Se fosse a minha irmã certamente teria perguntando. Ela pergunta coisas
assim e muito mais. Deu-lhe vontade de saber e ela pergunta. Pronto. Eu sou
exatamente o contrário. Fico imaginando mas não pergunto e aí
30 anos depois eis me aqui a pensar na irmã Leôncia da minha infância.

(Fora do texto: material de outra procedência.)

(** The body of the loop that made a card *)
Lemma cycling_stats_card (act : frame Act.row) (hr : frame HR.row)
    (today : Date.date) (stats : list (string * Stats.entry))
    (a : string) (e : Stats.entry) :
  calculate_athlete_cycling_stats act hr today = Py.Ok stats ->
  In (a, e) stats ->
  exists f,
    athlete_cycling_stats (with_date_column act) hr
      (fst (get_current_competition_week_dates today))
      (snd (get_current_competition_week_dates today)) a
    = Py.Ok (e, f).
Proof.
  intros H Hin. apply cycling_stats_ok in H.
  destruct H as [[_ ->]|(_ & _ & _ & entries & -> & HF)]; [destruct Hin|].
  apply Forall2_combine_Forall in HF. rewrite Forall_forall in HF.
  exact (HF _ Hin).
Qed.

(** X25: the miles on an athlete's card are computed from that athlete's
    own cycling activities and nothing else.  Two calls whose activities
    frames agree on them give the athlete the same total and weekly
    miles, whatever else the frames hold (other sports, other athletes,
    telemetry).  Without a cycling activity both figures are 0, and
    without one dated in the current week the weekly figure is 0. *)
Theorem cycling_miles_own_rides (activities_df activities_df' : frame Act.row)
    (hr_zones_df hr_zones_df' : frame HR.row) (today : Date.date)
    (stats stats' : list (string * Stats.entry)) (athlete : string)
    (card card' : Stats.entry) :
  calculate_athlete_cycling_stats activities_df hr_zones_df today
  = Py.Ok stats ->
  In (athlete, card) stats ->
  let monday := fst (get_current_competition_week_dates today) in
  let sunday := snd (get_current_competition_week_dates today) in
  let rides df :=
    List.filter (fun r => cell_isin (Act.sport_type r) cycling_sport_types)
      (List.filter (fun r => String.eqb (Act.athlete_name r) athlete)
         (rows df)) in
  let this_week l :=
    List.filter (fun r => date_between (Some (Act.date r)) monday sunday) l in
  (rides activities_df = [] ->
   Stats.total_cycling_miles card = 0%Q
   /\ Stats.weekly_cycling_miles card = 0%Q)
  /\ (this_week (rides activities_df) = [] ->
      Stats.weekly_cycling_miles card = 0%Q)
  /\ (calculate_athlete_cycling_stats activities_df' hr_zones_df' today
      = Py.Ok stats' ->
      In (athlete, card') stats' ->
      rides activities_df' = rides activities_df ->
      Stats.total_cycling_miles card' = Stats.total_cycling_miles card
      /\ Stats.weekly_cycling_miles card' = Stats.weekly_cycling_miles card).
Proof.
  intros H Hin. cbv zeta.
  destruct (cycling_stats_card _ _ _ _ _ _ H Hin) as (f & Hb).
  apply athlete_cycling_stats_fields in Hb. cbv zeta in Hb.
  change (rows (with_date_column activities_df))
    with (rows activities_df) in Hb.
  destruct Hb as (Ht & Hw & _). split; [|split].
  - intros Hnone. rewrite Ht, Hw, Hnone. split; reflexivity.
  - intros Hnone. rewrite Hw, Hnone. reflexivity.
  - intros H' Hin' Hsame.
    destruct (cycling_stats_card _ _ _ _ _ _ H' Hin') as (f' & Hb').
    apply athlete_cycling_stats_fields in Hb'. cbv zeta in Hb'.
    change (rows (with_date_column activities_df'))
      with (rows activities_df') in Hb'.
    destruct Hb' as (Ht' & Hw' & _).
    rewrite Ht, Ht', Hw, Hw', Hsame. split; reflexivity.
Qed.

(** *** Weekly points of a card *)

Lemma cell_eq_Some (x : option string) (s : string) :
  cell_eq x s = true <-> x = Some s.
Proof.
  destruct x as [v|]; cbn; [|split; discriminate].
  rewrite String.eqb_eq. split; congruence.
Qed.

Lemma weekly_hr_data_names (hr : frame HR.row) (monday sunday : Date.date)
    (a : string) (r : HR.row) :
  In r (rows (weekly_hr_data hr monday sunday a)) ->
  HR.athlete_name r = Some a.
Proof.
  unfold weekly_hr_data. cbn [rows]. intros H. apply filter_In in H.
  destruct H as [_ H]. apply andb_true_iff in H. now apply cell_eq_Some.
Qed.

(** The scoring of the records of one athlete is one row *)
Lemma scoring_one_athlete (df : frame HR.row) (a : string)
    (pts : list Points.row) :
  rows df <> [] ->
  (forall r, In r (rows df) -> HR.athlete_name r = Some a) ->
  calculate_hr_zone_points df = Py.Ok pts ->
  has_column "athlete_name" df = true ->
  exists zone_points,
    zone_points_column df = Py.Ok zone_points
    /\ pts = [Points.mk_row a
                (Pd.round0 (raw_points zone_points a df))
                (Pd.count (map HR.activity_id (rows_of a (scored_rows df))))
                (map (fun cf => (fst cf,
                                 Pd.round0 (Pd.sum (map (snd cf)
                                                      (rows_of a (scored_rows df))))))
                   (agg_zone_columns df))].
Proof.
  intros Hne Hall. rewrite calculate_hr_zone_points_normal.
  intros H Hcol. rewrite Hcol in H. cbn [negb] in H.
  assert (Hkeys : group_keys (scored_rows df) = [a]).
  { assert (Hin : forall x, In x (group_keys (scored_rows df)) <-> x = a).
    { intros x. rewrite group_keys_In, in_map_iff. split.
      - intros (r & Hr & Hin). apply scored_rows_incl, Hall in Hin. congruence.
      - intros ->. destruct (rows df) as [|r l] eqn:E; [contradiction|].
        assert (Hr : HR.athlete_name r = Some a) by (apply Hall; now left).
        exists r. split; [exact Hr|].
        unfold scored_rows. rewrite E. cbn [List.filter].
        rewrite Hr. cbn [notna]. unfold Pd.drop_duplicates. cbn. now left. }
    pose proof (group_keys_NoDup (scored_rows df)) as Hnd.
    destruct (group_keys (scored_rows df)) as [|k [|k' ks]].
    - exfalso. now apply (Hin a).
    - f_equal. apply Hin. now left.
    - exfalso. inversion Hnd as [|? ? Hk _]; subst. apply Hk.
      assert (k = a) by (apply Hin; now left).
      assert (k' = a) by (apply Hin; right; now left).
      subst. now left. }
  destruct (scored_rows df) as [|r l] eqn:E.
  { unfold group_keys in Hkeys. cbn in Hkeys. discriminate. }
  rewrite <- E in *. clear E r l.
  destruct (zone_points_column df) as [zp|x]; cbn [Py.bind] in H;
    [|discriminate].
  destruct (negb (has_column "activity_id" df)); [discriminate|].
  inversion H. exists zp. split; [reflexivity|].
  unfold groupby_agg. rewrite Hkeys. reflexivity.
Qed.

Lemma athlete_weekly_zone_points_value (hr : frame HR.row)
    (monday sunday : Date.date) (a : string) (q : Q) (f : frame HR.row) :
  athlete_weekly_zone_points hr monday sunday a = Py.Ok (q, f) ->
  negb (is_empty hr) && has_column "athlete_name" hr = true ->
  match rows (weekly_hr_data hr monday sunday a) with
  | [] => q = 0%Q
  | _ =>
      exists zone_points,
        zone_points_column hr = Py.Ok zone_points
        /\ (q == Pd.round0 (raw_points zone_points a
                              (weekly_hr_data hr monday sunday a)))%Q
  end.
Proof.
  unfold athlete_weekly_zone_points. cbv zeta. intros H Hc. rewrite Hc in H.
  apply andb_true_iff in Hc. destruct Hc as [_ Hn].
  destruct (negb (has_column "start_date" hr)); [discriminate|].
  change (weekly_hr_data (with_date_column hr) monday sunday a)
    with (mk_frame (columns (with_date_column hr))
            (rows (weekly_hr_data hr monday sunday a))) in H.
  rewrite scoring_ignores_date_column in H.
  change (mk_frame (columns hr) (rows (weekly_hr_data hr monday sunday a)))
    with (weekly_hr_data hr monday sunday a) in H.
  assert (He : is_empty
                 (mk_frame (columns (with_date_column hr))
                    (rows (weekly_hr_data hr monday sunday a)))
               = match rows (weekly_hr_data hr monday sunday a) with
                 | [] => true
                 | _ => false
                 end).
  { unfold is_empty. cbn [columns rows]. unfold with_date_column.
    cbn [columns]. unfold has_column in Hn.
    destruct (columns hr) as [|c cs]; [discriminate|].
    now destruct (has_column "date" hr). }
  rewrite He in H. clear He.
  destruct (rows (weekly_hr_data hr monday sunday a)) as [|r l] eqn:E;
    cbn [negb] in H; [congruence|].
  destruct (calculate_hr_zone_points (weekly_hr_data hr monday sunday a))
    as [pts|x] eqn:Ec; cbn [Py.bind] in H; [|discriminate].
  apply (scoring_one_athlete _ a) in Ec.
  - destruct Ec as (zp & Hzp & ->). exists zp. split; [exact Hzp|].
    inversion H. cbn [map fold_right Points.zone_points]. apply Qplus_0_r.
  - rewrite E. discriminate.
  - apply weekly_hr_data_names.
  - exact Hn.
Qed.

Lemma NoDup_map_filter {A B : Type} (f : A -> B) (p : A -> bool)
    (l : list A) :
  NoDup (map f l) -> NoDup (map f (List.filter p l)).
Proof.
  induction l as [|a l IH]; cbn [map List.filter]; [constructor|].
  intros H. inversion H as [|? ? Ha Hl]; subst.
  destruct (p a); cbn [map]; [|now apply IH].
  constructor; [|now apply IH].
  intros Hin. apply Ha. apply in_map_iff in Hin.
  destruct Hin as (x & Hx & Hin). apply filter_In in Hin.
  apply in_map_iff. exists x. tauto.
Qed.

Lemma scored_rows_nodup (df : frame HR.row) :
  NoDup (map HR.activity_id (rows df)) ->
  scored_rows df
  = List.filter (fun r => notna (HR.athlete_name r)) (rows df).
Proof.
  intros H. unfold scored_rows, Pd.drop_duplicates.
  apply (drop_dups_from_nodup _ _ option_Z_eqb_eq).
  - now apply NoDup_map_filter.
  - intros k _ [].
Qed.

(** With one record per activity, the points of an athlete in the week
    are the same whether the athlete's records are scored alone or with
    everyone's. *)
Lemma raw_points_alone (hr : frame HR.row) (w : week_entry)
    (zone_points : HR.row -> Q) (a : string) :
  NoDup (map HR.activity_id (rows hr)) ->
  raw_points zone_points a
    (weekly_hr_data hr (week_start w) (week_end w) a)
  = raw_points zone_points a (week_hr_data w hr).
Proof.
  intros H. unfold raw_points.
  rewrite !scored_rows_nodup
    by (unfold weekly_hr_data, week_hr_data; cbn [rows];
        now apply NoDup_map_filter).
  unfold weekly_hr_data, week_hr_data, rows_of. cbn [rows].
  f_equal. f_equal. clear H.
  induction (rows hr) as [|r l IH]; [reflexivity|]. cbn [List.filter].
  destruct (cell_eq (HR.athlete_name r) a) eqn:Ea,
    (date_between (hr_date r) (week_start w) (week_end w)) eqn:Ed;
    cbn [andb List.filter]; try exact IH.
  - destruct (notna (HR.athlete_name r)); cbn [List.filter];
      rewrite ?Ea, IH; reflexivity.
  - destruct (notna (HR.athlete_name r)); cbn [List.filter];
      rewrite ?Ea, IH; reflexivity.
Qed.
(** * Contact tracing tracker (src/contact_tracing.py), shallow embedding.

    The [Tracker] class keeps two mappings:
    - [self.positions], a plain dict from person id to the tuple [(x, y)];
    - [self.contact_history], a [defaultdict(deque)] from person id to the
      deque of contact dicts [{'person', 'position', 'time'}].

    Message bodies are decoded with [json.loads]; the decoded Python values
    are modelled by [json], and Python's [==] on them by [py_eq].  Python
    dicts keep insertion order, and [check_contacts] iterates
    [self.positions.items()] in that order, so both mappings are association
    lists updated in place, with keys compared by [py_eq].

    [time.time()] is read from an abstract clock: the n-th call of the run
    returns [clock n].  The tracker state counts the calls made so far. *)

From Stdlib Require Import String List ZArith Bool Arith Lia.
Import ListNotations.
Open Scope list_scope.
Set Warnings "-register-all".

(** ** Decoded JSON values

    The values [json.loads] can return.  Numbers are modelled as integers
    (the properties below do not involve fractional numbers).  [json_eqb]
    below is structural identity of decoded values; Python's [==] is
    [py_eq], further down. *)
Inductive json : Type :=
| JNull
| JBool (b : bool)
| JInt (z : Z)
| JStr (s : string)
| JArr (l : list json)
| JObj (l : list (string * json)).

Fixpoint json_eqb (a b : json) {struct a} : bool :=
  match a, b with
  | JNull, JNull => true
  | JBool x, JBool y => Bool.eqb x y
  | JInt x, JInt y => Z.eqb x y
  | JStr x, JStr y => String.eqb x y
  | JArr l1, JArr l2 =>
      (fix go (l1 l2 : list json) : bool :=
         match l1, l2 with
         | [], [] => true
         | u :: r1, v :: r2 => json_eqb u v && go r1 r2
         | _, _ => false
         end) l1 l2
  | JObj l1, JObj l2 =>
      (fix go (l1 l2 : list (string * json)) : bool :=
         match l1, l2 with
         | [], [] => true
         | (k1, u) :: r1, (k2, v) :: r2 =>
             String.eqb k1 k2 && json_eqb u v && go r1 r2
         | _, _ => false
         end) l1 l2
  | _, _ => false
  end.

Section JsonInd.
Variable P : json -> Prop.
Hypothesis Pnull : P JNull.
Hypothesis Pbool : forall b, P (JBool b).
Hypothesis Pint : forall z, P (JInt z).
Hypothesis Pstr : forall s, P (JStr s).
Hypothesis Parr : forall l, Forall P l -> P (JArr l).
Hypothesis Pobj : forall l, Forall (fun kv => P (snd kv)) l -> P (JObj l).

Fixpoint json_ind' (j : json) : P j :=
  match j with
  | JNull => Pnull
  | JBool b => Pbool b
  | JInt z => Pint z
  | JStr s => Pstr s
  | JArr l =>
      Parr l ((fix go (l : list json) : Forall P l :=
                 match l with
                 | [] => Forall_nil _
                 | u :: r => Forall_cons _ (json_ind' u) (go r)
                 end) l)
  | JObj l =>
      Pobj l ((fix go (l : list (string * json))
                 : Forall (fun kv => P (snd kv)) l :=
                 match l with
                 | [] => Forall_nil _
                 | kv :: r => Forall_cons _ (json_ind' (snd kv)) (go r)
                 end) l)
  end.
End JsonInd.

(** Python's [==] on decoded values: [True == 1] and [False == 0], lists
    compare itemwise, dicts as mappings whatever the order of their keys
    (a decoded dict has distinct keys).  Both sides are brought to a
    canonical form, booleans as integers and dict entries sorted by key,
    and compared structurally.  Hashable values that are [==] have equal
    hashes, so the same relation decides when two dict keys are one key. *)
Fixpoint insert_key (kv : string * json) (l : list (string * json))
  : list (string * json) :=
  match l with
  | [] => [kv]
  | kv' :: r =>
      if String.leb (fst kv) (fst kv') then kv :: l else kv' :: insert_key kv r
  end.

Fixpoint canon (j : json) : json :=
  match j with
  | JBool b => JInt (if b then 1 else 0)%Z
  | JArr l => JArr (map canon l)
  | JObj l =>
      JObj (fold_right insert_key []
              (map (fun kv => match kv with (k, v) => (k, canon v) end) l))
  | _ => j
  end.

Definition py_eq (a b : json) : bool := json_eqb (canon a) (canon b).

(** Python dict keys must be hashable: lists and dicts raise [TypeError]. *)
Definition hashable (j : json) : bool :=
  match j with
  | JArr _ | JObj _ => false
  | _ => true
  end.

(** ** Tracker state *)

(** A contact dict [{'person': ..., 'position': (x, y), 'time': ...}]. *)
Record contact {T : Type} : Type := mk_contact {
  person : json;
  cposition : json * json;
  time : T
}.
Arguments contact : clear implicits.

(** Python dict lookup and item assignment on an insertion-ordered dict,
    keys compared by [==]: assignment to a present key keeps its place and
    the key object already stored, a new key goes last. *)
Fixpoint dict_get {A : Type} (d : list (json * A)) (k : json) : option A :=
  match d with
  | [] => None
  | (k', v) :: r => if py_eq k k' then Some v else dict_get r k
  end.

Fixpoint dict_set {A : Type} (d : list (json * A)) (k : json) (v : A)
  : list (json * A) :=
  match d with
  | [] => [(k, v)]
  | (k', v') :: r =>
      if py_eq k k' then (k', v) :: r else (k', v') :: dict_set r k v
  end.

(** The keys of a dict are pairwise unequal under [==]. *)
Definition keys_distinct {A : Type} (d : list (json * A)) : Prop :=
  NoDup (map (fun kv => canon (fst kv)) d).

(** [==] on two tuples [(x, y)]: itemwise. *)
Definition pos_eqb (p q : json * json) : bool :=
  py_eq (fst p) (fst q) && py_eq (snd p) (snd q).

Section Tracker.

(** Readings of [time.time()]: the n-th call returns [clock n]. *)
Variable T : Type.
Variable clock : nat -> T.
(** [MAX_HISTORY], read from the configuration file. *)
Variable max_history : nat.

Record tracker : Type := mk_tracker {
  positions : list (json * (json * json));
  contact_history : list (json * list (contact T));
  ticks : nat
}.

(** A state monad in which a raised exception ([None]) keeps the state
    reached so far: Python mutates objects in place, so writes made before
    a [raise] persist. *)
Definition M (A : Type) : Type := tracker -> option A * tracker.

Definition ret {A} (a : A) : M A := fun s => (Some a, s).
Definition raise {A} : M A := fun s => (None, s).
Definition bind {A B} (m : M A) (k : A -> M B) : M B :=
  fun s => match m s with
           | (Some a, s') => k a s'
           | (None, s') => (None, s')
           end.
Definition get : M tracker := fun s => (Some s, s).
Definition put (s : tracker) : M unit := fun _ => (Some tt, s).

(** [try: m  except Exception: log] *)
Definition try_log (m : M unit) : M unit :=
  fun s => (Some tt, snd (m s)).

Local Notation "x <- m ;; k" := (bind m (fun x => k))
  (at level 61, m at next level, right associativity).
Local Notation "m ;; k" := (bind m (fun _ => k))
  (at level 61, right associativity).

(** [time.time()] *)
Definition time_time : M T :=
  fun s => (Some (clock (ticks s)),
            mk_tracker (positions s) (contact_history s) (S (ticks s))).

Definition set_history (k : json) (h : list (contact T)) : M unit :=
  fun s => (Some tt, mk_tracker (positions s)
                       (dict_set (contact_history s) k h) (ticks s)).

(** [self.contact_history[k]] on a [defaultdict(deque)]: a missing key is
    inserted with an empty deque. *)
Definition history_getitem (k : json) : M (list (contact T)) :=
  fun s => match dict_get (contact_history s) k with
           | Some h => (Some h, s)
           | None => (Some [], mk_tracker (positions s)
                                 (dict_set (contact_history s) k []) (ticks s))
           end.

(** [deque.popleft()]: [IndexError] on an empty deque. *)
Definition popleft (k : json) (h : list (contact T)) : M (list (contact T)) :=
  match h with
  | [] => raise
  | _ :: t => set_history k t ;; ret t
  end.

(** [Tracker.update_contact_history] *)
Definition update_contact_history (person_id : json) (contact_info : contact T)
  : M unit :=
  h <- history_getitem person_id ;;
  h' <- (if max_history <=? length h then popleft person_id h else ret h) ;;
  set_history person_id (app h' [contact_info]).

(** A sequence of [update_contact_history] calls for one agent, as made
    by the loop of [test_contact_history] in src/test_tracker.py. *)
Fixpoint update_contact_history_seq (person_id : json) (es : list (contact T))
  : M unit :=
  match es with
  | [] => ret tt
  | e :: rest =>
      update_contact_history person_id e ;;
      update_contact_history_seq person_id rest
  end.

(** First loop of [check_contacts]: the scan of [self.positions.items()].
    Each match reads the clock twice: once for the ['time'] field and once
    in the f-string of the [logger.info] call. *)
Fixpoint scan_positions (person_id x y : json)
    (items : list (json * (json * json))) : M (list (contact T)) :=
  match items with
  | [] => ret []
  | (other_id, other_pos) :: rest =>
      if negb (py_eq other_id person_id) && pos_eqb other_pos (x, y) then
        t <- time_time ;;
        _ <- time_time ;;
        cs <- scan_positions person_id x y rest ;;
        ret (mk_contact T other_id (x, y) t :: cs)
      else scan_positions person_id x y rest
  end.

(** Second loop of [check_contacts]: both directions of each contact. *)
Fixpoint record_contacts (person_id x y : json) (contacts : list (contact T))
  : M unit :=
  match contacts with
  | [] => ret tt
  | c :: rest =>
      update_contact_history person_id c ;;
      t <- time_time ;;
      update_contact_history (person c) (mk_contact T person_id (x, y) t) ;;
      record_contacts person_id x y rest
  end.

(** [Tracker.check_contacts] *)
Definition check_contacts (person_id x y : json) : M unit :=
  s <- get ;;
  contacts <- scan_positions person_id x y (positions s) ;;
  record_contacts person_id x y contacts.

(** ** Ingesting a position update *)

(** [data[k]] on a decoded message: only a dict can be indexed by a
    string, and a missing key raises [KeyError].  A decoded object has
    distinct keys ([json.loads] keeps one entry per key). *)
Fixpoint obj_lookup (l : list (string * json)) (k : string) : option json :=
  match l with
  | [] => None
  | (k', v) :: r => if String.eqb k k' then Some v else obj_lookup r k
  end.

Definition getitem (data : json) (k : string) : M json :=
  match data with
  | JObj l => match obj_lookup l k with Some v => ret v | None => raise end
  | _ => raise
  end.

(** [x, y = v]: iterable unpacking into exactly two targets.  A list gives
    its items, a string its characters, a dict its keys; anything else, or
    a length other than 2, raises. *)
Definition unpack2 (v : json) : M (json * json) :=
  match v with
  | JArr [a; b] => ret (a, b)
  | JStr (String c1 (String c2 EmptyString)) =>
      ret (JStr (String c1 EmptyString), JStr (String c2 EmptyString))
  | JObj [(k1, _); (k2, _)] => ret (JStr k1, JStr k2)
  | _ => raise
  end.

Leôncia. Que nome, Não ? De qualquer modo isso não tem sentido.
Imagine uma magrelinha de 9 anos dizendo " E aí, irmã Leôncia,
agora que já sei todos os dez mandamentos de cor, posso lhe fazer uma
perguntinha ? E que eu estava aqui a ruminar sobre a sua escolha profissional,
quero dizer, é uma escolha mesmo ou a senhora foi obrigada a isso de
alguma forma ? Não é que não pareça uma carreira
interessante, não estou criticando, imagina, é que a senhora não
parece assim muito contente ". Ainda que eu não fosse uma magrelinha
tímida isso seria impossível pois ela teria me interrompido antes
da terceira palavra e teria apontado o meu exato papel nessa história
que era o de escutar, decorar, fazer de conta que compreendia o mistério
da Santíssima Trindade e calar a boca.
A irmã Aurora era magrinha, pequena e bem morena, as outras duas eram
branquinhas. Dizia a irmã Aurora : " Decorem os sete pecados capitais
porque o padre vem tomá-lo ". Era a prova antes da primeira comunhão.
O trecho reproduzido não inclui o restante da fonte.